In my interviews and conversations with parents, I have come across a fair proportion who don’t worry about showing their preschoolers movies or TV shows that were made for older children and adults. Their children, they say, don’t seem to be bothered by moments of aggression or distressing scenes. And surely they are too young to really understand what they are seeing anyway.

But research on the content of TV and video programs watched by young children suggests that parents may want to pay more attention to what appears on their TV set or tablet after all. A growing number of studies are finding links between children’s cognitive development and “adult-directed television” (think C.S.I., the evening news, or even PG-rated movies that have scary scenes). A study at Georgetown University, for example, gathered data on family media habits and tracked children’s growth over several years (Barr et al. 2010). It found that children who performed poorly on cognitive tests at age 4 were the same children who were put in front of adult-directed TV when they were 1 year old. Poor scores also were linked to the watching of these programs at age 4. One theory is that when watching adult-directed TV, children’s minds are in fact quite busy trying to figure out what is going on, but the scenes and characters are appearing faster than they can fully understand and mentally process given how little background knowledge they have to draw upon.

Research (Garrison & Christakis 2012) reported in the August 2012 issue of Pediatrics highlights another reason to pay attention to content: sleep schedules. Anyone with a young child understands how critical sleep can be—especially for parental sanity—so it’s worth examining whether exposure to violent content could interfere with bedtime and naptime. Using data from a randomized controlled trial with 565 families in Seattle, researchers Michelle Garrison and Dimitri Christakis at the University of Washington examined the impact of a parent-support program intended to help moms and dads choose age-appropriate and nonviolent media for their 3- to 5-year-olds.  

The program worked. Sleep problems declined for children of parents assigned to receive the support (coaching and educational materials) compared to those who didn’t. And the support was most effective for families that initially reported watching higher levels of violent media than other participating families.

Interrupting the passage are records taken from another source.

Lemma set_profile_inv r i p q : reg_inv r → reg_profiles r !! i = Some p → ip_id q = ip_id p →
  ip_identity q = ip_identity p ∨ ip_identity q ∉ map ip_identity (reg_profiles r) →
  reg_inv (set_profile r i q).
Proof.
  intros [H1 H2 H3 H4] Hi Hid Hident. unfold set_profile, upd. cbn.
  assert (∀ A (f : InputProfile → A), f q = f p → map f (<[i:=q]> (reg_profiles r)) = map f (reg_profiles r))
    as Hsame.
  { intros A f Hf. change (map f) with (fmap (M:=list) f). rewrite list_fmap_insert. apply list_insert_id.
    rewrite list_lookup_fmap, Hi. cbn. by rewrite Hf. }
  split; cbn [reg_profiles].
  - by rewrite Hsame.
  - destruct Hident as [He|Hne]; [by rewrite Hsame|].
    change (map ip_identity) with (fmap (M:=list) ip_identity) in *. rewrite list_fmap_insert.
    by apply NoDup_insert_fresh.
  - apply Forall_insert; [done|]. rewrite Hid. by eapply (Forall_lookup_1 _ _ _ _ H3 Hi).
  - by rewrite length_insert.
Qed.

Lemma push_profile_inv r p : reg_inv r → (length (reg_profiles r) < INPUT_PROFILE_CAPACITY)%nat →
  InputProfileId_new (ip_id p) = Some (ip_id p) →
  ip_id p ∉ map ip_id (reg_profiles r) → ip_identity p ∉ map ip_identity (reg_profiles r) →
  reg_inv (r <| reg_profiles ::= λ profiles, profiles ++ [p] |>).
Proof.
  intros [H1 H2 H3 H4] Hl Hid Hi Hident. unfold upd. cbn. split; cbn [reg_profiles].
  - rewrite map_app. apply list.NoDup_app. split; [done|]. split; [|apply NoDup_singleton].
    intros x Hx Hx'%list_elem_of_singleton. by subst.
  - rewrite map_app. apply list.NoDup_app. split; [done|]. split; [|apply NoDup_singleton].
    intros x Hx Hx'%list_elem_of_singleton. by subst.
  - apply Forall_app. split; [done|]. by repeat constructor.
  - rewrite length_app. cbn. lia.
Qed.

Lemma reg_inv_sequence r f : reg_inv r → reg_inv (r <| reg_next_sequence ::= f |>).
Proof. by intros [H1 H2 H3 H4]. Qed.

Lemma position_elem {A} `{EqDecision B} (f : A → B) (x : B) l :
  match position (λ item, bool_decide (f item = x)) l with
  | Some i => ∃ p, l !! i = Some p ∧ f p = x
  | None => x ∉ map f l
  end.
Proof.
  destruct (position _ l) as [i|] eqn:Hp.
  - apply position_Some in Hp as (p & Hp & Hx). apply bool_decide_eq_true in Hx. by exists p.
  - intros (y & -> & Hy)%list_elem_of_fmap. apply list_elem_of_lookup in Hy as [k Hk].
    pose proof (position_None _ _ k y Hp Hk) as H. by apply bool_decide_eq_false in H.
Qed.

Lemma get_mut_inv {A} r id (f : InputProfile → InputProfile * A) : reg_inv r →
  (∀ p, ip_id (f p).1 = ip_id p ∧ ip_identity (f p).1 = ip_identity p) →
  reg_inv (fst (registry_get_mut r id f)).
Proof.
  intros Hr Hf. unfold registry_get_mut.
  pose proof (position_elem ip_id id (reg_profiles r)) as Hp.
  destruct (position _ _) as [i|]; [|done]. destruct Hp as (p & Hp & _). rewrite Hp.
  specialize (Hf p). destruct (f p) as [q a]. cbn in *.
  apply (set_profile_inv r i p q); try done; [by apply Hf|left; by apply Hf].
Qed.
Lemma encode_each_writes {A} (P : A → Prop) (encode : A → list Z → list Z) (wire : A → list Z)
  offset_of len items index image : Forall P items →
  (∀ x out, P x → length out = len → encode x out = wire x) → (∀ x, P x → length (wire x) = len) →
  (∀ i, (i < length items)%nat → offset_of (index + i) + len ≤ length image)%nat →
  encode_each encode offset_of len index items image =
  write_all (imap (λ i x, (offset_of (index + i)%nat, wire x)) items) image.
Proof.
  intros Hp He Hw. revert index image Hp. induction items as [|x items IH]; intros index image Hp Hb; [done|].
  apply List.Forall_cons_iff in Hp as [Hx Hp]. cbn [encode_each].
  pose proof (Hb 0%nat ltac:(cbn; lia)) as H0. rewrite Nat.add_0_r in H0.
  rewrite (in_slice_write _ _ _ (wire x)).
  2: lia.
  2: done.
  2: { intros out Ho. apply He; [done|]. lia. }
  assert (length (write_to image (offset_of index, wire x)) = length image) as Hl.
  { unfold write_to. apply length_blit. cbn. by rewrite Hw. }
  rewrite IH; [|done|].
  - rewrite imap_cons, Nat.add_0_r. cbn [write_all fold_left]. unfold write_all. f_equal.
    apply imap_forall with (P := λ _, True); [by apply Forall_true|]. intros i y _. cbn. do 2 f_equal. lia.
  - intros i Hi. rewrite Hl. specialize (Hb (S i) ltac:(cbn; lia)).
    by replace (index + 1 + i)%nat with (index + S i)%nat by lia.
Qed.

Lemma slot_of_target t : (∀ slot, t = StoredBle slot → slot_ok slot) →
  0 ≤ match t with StoredWired => 0 | StoredBle slot => slot end ≤ 4.
Proof. intros H. destruct t as [|slot]; [lia|]. destruct (H slot eq_refl). lia. Qed.

(** The steps of the encoder, one write each. *)
Lemma insert_step i x image : length image = STORAGE_IMAGE_LEN → (i < STORAGE_IMAGE_LEN)%nat →
  <[i := x]> image = write_to image (i, [x]).
Proof. intros Hl Hi. apply insert_blit. by rewrite Hl. Qed.
Lemma record_offset_eq x r : (r < 4)%nat →
  as_u32 (slot_offset L x + Z.of_nat r * IMAGE_LEN) = record_start x r.
Proof.
  intros Hr. rewrite slot_offset_eq. unfold record_start. change IMAGE_LEN with 1024. unfold as_u32.
  unfold STORAGE_FLASH_LEN, STORAGE_FLASH_SLOT_SIZE, STORAGE_FLASH_SLOT_COUNT in Hfits.
  rewrite Z.mod_small; [done|]. unfold slot_start. destruct x; lia.
Qed.

Lemma layout_valid b : validate_for_flash L b = Ok tt.
Proof.
  unfold STORAGE_FLASH_LEN, STORAGE_FLASH_SLOT_SIZE, STORAGE_FLASH_SLOT_COUNT in Hfits.
  unfold validate_for_flash. change (layout_len L) with 8192. change (fll_slot_size L) with 4096.
  change (fll_base_offset L) with base. change IMAGE_LEN with 1024. change (as_u32 (nf_capacity b)) with 0x400000.
  assert (base mod 4 = 0) as H4 by divmod.
  unfold is_aligned. cbn [nf_erase_size nf_write_size nf_read_size supplied_flash]. rewrite Haligned, H4.
  rewrite (proj2 (Z.ltb_ge U32_MAX _)) by (unfold U32_MAX; lia). by rewrite (proj2 (Z.ltb_ge 0x400000 _)) by lia.
Qed.

(** A slot holds [n] images, then nothing, or, when [torn], a record that is neither erased nor an
    image. *)
Record slot_shape (m : Z → Z) (x : StorageSlotIndex) (n : nat) (torn : bool) : Prop := {
  sh_count : (n ≤ 4)%nat;
  sh_images : ∀ r, (r < n)%nat → holds_image (record_at m x r) = true ∧ image_is_erased (record_at m x r) = false;
  sh_rest : if torn
    then (n < 4)%nat ∧ holds_image (record_at m x n) = false ∧ image_is_erased (record_at m x n) = false
    else ∀ a, record_start x n ≤ a < slot_start x + 4096 → m a = 0xff
}.

Definition latest (m : Z → Z) (x : StorageSlotIndex) (n : nat) : list Z :=
  match n with O => erased_image | S k => record_at m x k end.

Definition next_of (n : nat) (torn : bool) : Z := if torn then 4 else Z.of_nat n.

Lemma erased_record m x r : (∀ a, record_start x r ≤ a < record_start x r + 1024 → m a = 0xff) →
  record_at m x r = erased_image.
Proof.
  intros H. apply byte_at_ext; [unfold record_at; by rewrite length_flash_read|].
  intros i Hi. unfold record_at in *. rewrite length_flash_read in Hi. rewrite flash_read_at by done.
  change STORAGE_IMAGE_LEN with 1024%nat in *. rewrite H by lia. unfold byte_at, erased_image.
  rewrite nth_lookup, lookup_replicate_2; [done|]. change STORAGE_IMAGE_LEN with 1024%nat. lia.
Qed.

Lemma erased_image_erased : image_is_erased erased_image = true.
Proof. by vm_compute. Qed.

Lemma erased_image_invalid : holds_image erased_image = false.
Proof. by vm_compute. Qed.

Lemma scan_shape m x n torn p : slot_shape m x n torn →
  scan_flash_slot L x (mkFlash m p) = (mkFlash m p, Ok (latest m x n, next_of n torn)).
Proof.
  intros [Hn Hi Hr]. unfold scan_flash_slot. change (Z.to_nat (records_per_slot L)) with 4%nat.
  assert (∀ j k, (k + j = n)%nat → scan_records L x (seq k (4 - k)) (latest m x k) (Z.of_nat k) (mkFlash m p) =
    (mkFlash m p, Ok (latest m x n, next_of n torn))) as H; [|exact (H n 0%nat eq_refl)].
  induction j as [|j IH]; intros k Hk.
  - rewrite Nat.add_0_r in Hk. subst k. destruct torn.
    + destruct Hr as (Hlt & Hv & He). replace (4 - n)%nat with (S (3 - n)) by lia. cbn [seq scan_records].
      unfold record_offset. rewrite record_offset_eq by done. cbn [nf_read supplied_flash fl_mem].
      fold (record_at m x n). rewrite He. unfold holds_image in Hv. by rewrite Hv.
    + destruct (decide (n = 4)%nat) as [->|Hne]; [done|].
      replace (4 - n)%nat with (S (3 - n)) by lia. cbn [seq scan_records].
      unfold record_offset. rewrite record_offset_eq by lia. cbn [nf_read supplied_flash fl_mem].
      fold (record_at m x n). rewrite (erased_record m x n); [by rewrite erased_image_erased|].
      intros a Ha. apply Hr. unfold record_start in *. lia.
  - replace (4 - k)%nat with (S (3 - k)) by lia. cbn [seq scan_records].
    unfold record_offset. rewrite record_offset_eq by lia. cbn [nf_read supplied_flash fl_mem].
    fold (record_at m x k). destruct (Hi k ltac:(lia)) as [Hv He]. rewrite He. unfold holds_image in Hv. rewrite Hv.
    specialize (IH (S k) ltac:(lia)). replace (4 - S k)%nat with (3 - k)%nat in IH by lia.
    cbn [latest] in IH. replace (Z.of_nat k + 1) with (Z.of_nat (S k)) by lia. exact IH.
Qed.

(** What is written elsewhere changes nothing of a slot. *)
Lemma record_same m m' x r : (r < 4)%nat → same_on (slot_start x) 4096 m m' → record_at m' x r = record_at m x r.
Proof.
  intros Hr H. apply flash_read_same. eapply same_on_sub; [..|exact H]; unfold record_start;
    change STORAGE_IMAGE_LEN with 1024%nat; lia.
Qed.

Lemma shape_same m m' x n torn : slot_shape m x n torn → same_on (slot_start x) 4096 m m' →
  slot_shape m' x n torn ∧ latest m' x n = latest m x n.
Proof.
  intros [Hn Hi Hr] Hs. split; [split; [done| |]|].
  - intros r Hlt. rewrite (record_same m m') by (done || lia). by apply Hi.
  - destruct torn.
    + destruct Hr as (Hlt & ?). by rewrite (record_same m m').
    + intros a Ha. rewrite Hs; [by apply Hr|]. unfold record_start in Ha. lia.
  - destruct n; [done|]. apply record_same; [lia|done].
Qed.

Lemma shape_erase m x : slot_shape (erased m (slot_start x) 4096) x 0 false.
Proof.
  split; [lia|intros r Hr; lia|]. intros a Ha. unfold erased. rewrite decide_True; [done|].
  unfold record_start in Ha. lia.
Qed.

(** The record a write of [k] bytes leaves. *)
Definition torn_image (image : list Z) (k : nat) : list Z := take k image ++ replicate (STORAGE_IMAGE_LEN - k) 0xff.

Lemma programmed_prefix m off data k : bytes_ok data → (k ≤ length data)%nat →
  (∀ i, (i < length data)%nat → m (off + Z.of_nat i) = 0xff) →
  flash_read (programmed m off data (Z.of_nat k)) off (length data) = take k data ++ replicate (length data - k) 0xff.
Proof.
  intros Hd Hk Hm. apply byte_at_ext.
  { rewrite length_flash_read, length_app, length_take, length_replicate. lia. }
  intros i Hi. rewrite length_flash_read in Hi. rewrite flash_read_at by done. unfold programmed.
  unfold byte_at at 2. case_decide as Hc.
  - rewrite Hm by done. replace (Z.to_nat (off + Z.of_nat i - off)) with i by lia.
    rewrite land_ff by by apply byte_at_ok. rewrite app_nth1 by (rewrite length_take; lia).
    unfold byte_at. rewrite !nth_lookup. by rewrite lookup_take_lt by lia.
  - rewrite Hm by done. rewrite app_nth2 by (rewrite length_take; lia). rewrite length_take.
    rewrite nth_lookup, lookup_replicate_2; [done|]. lia.
Qed.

In other words, the mechanism for reducing sleep problems was the reduction in exposure to violent TV.

Assumption 5: E-books are distracting to young children.
What the research shows: It’s all about how they are used.

It’s true that many e-books for children come with so many bells and whistles that children merely click around on the screen without paying much attention to the storyline. It’s also true that some research has uncovered parents’ tendencies to focus on the technology (telling their kids when and where to click) and not the story when reading an e-book with their children. This is leading children to recall very little about what was read. In a small study conducted at Temple University, for example, “behavioral directives went through the roof” while reading comprehension sunk (Parish-Morris, Collins, & Hirsh-Pasek 2006).

But after reading these studies carefully, it becomes clear that at least two factors are at play: the design of the e-books and the behavior of the parents. Tackle these issues, and electronic books could be no different or better than printed books. Some e-book companies, for example, are designing picture e-books to favor highlighted text and engaging storylines over distracting playthings. As e-books become less of a novelty, parents may also become less inclined to order their children around on how to use them. A more positive approach to e-books, however, will require parents and educators to stress the importance of content, context, and the individual child (the Three C’s) in choosing media for our children.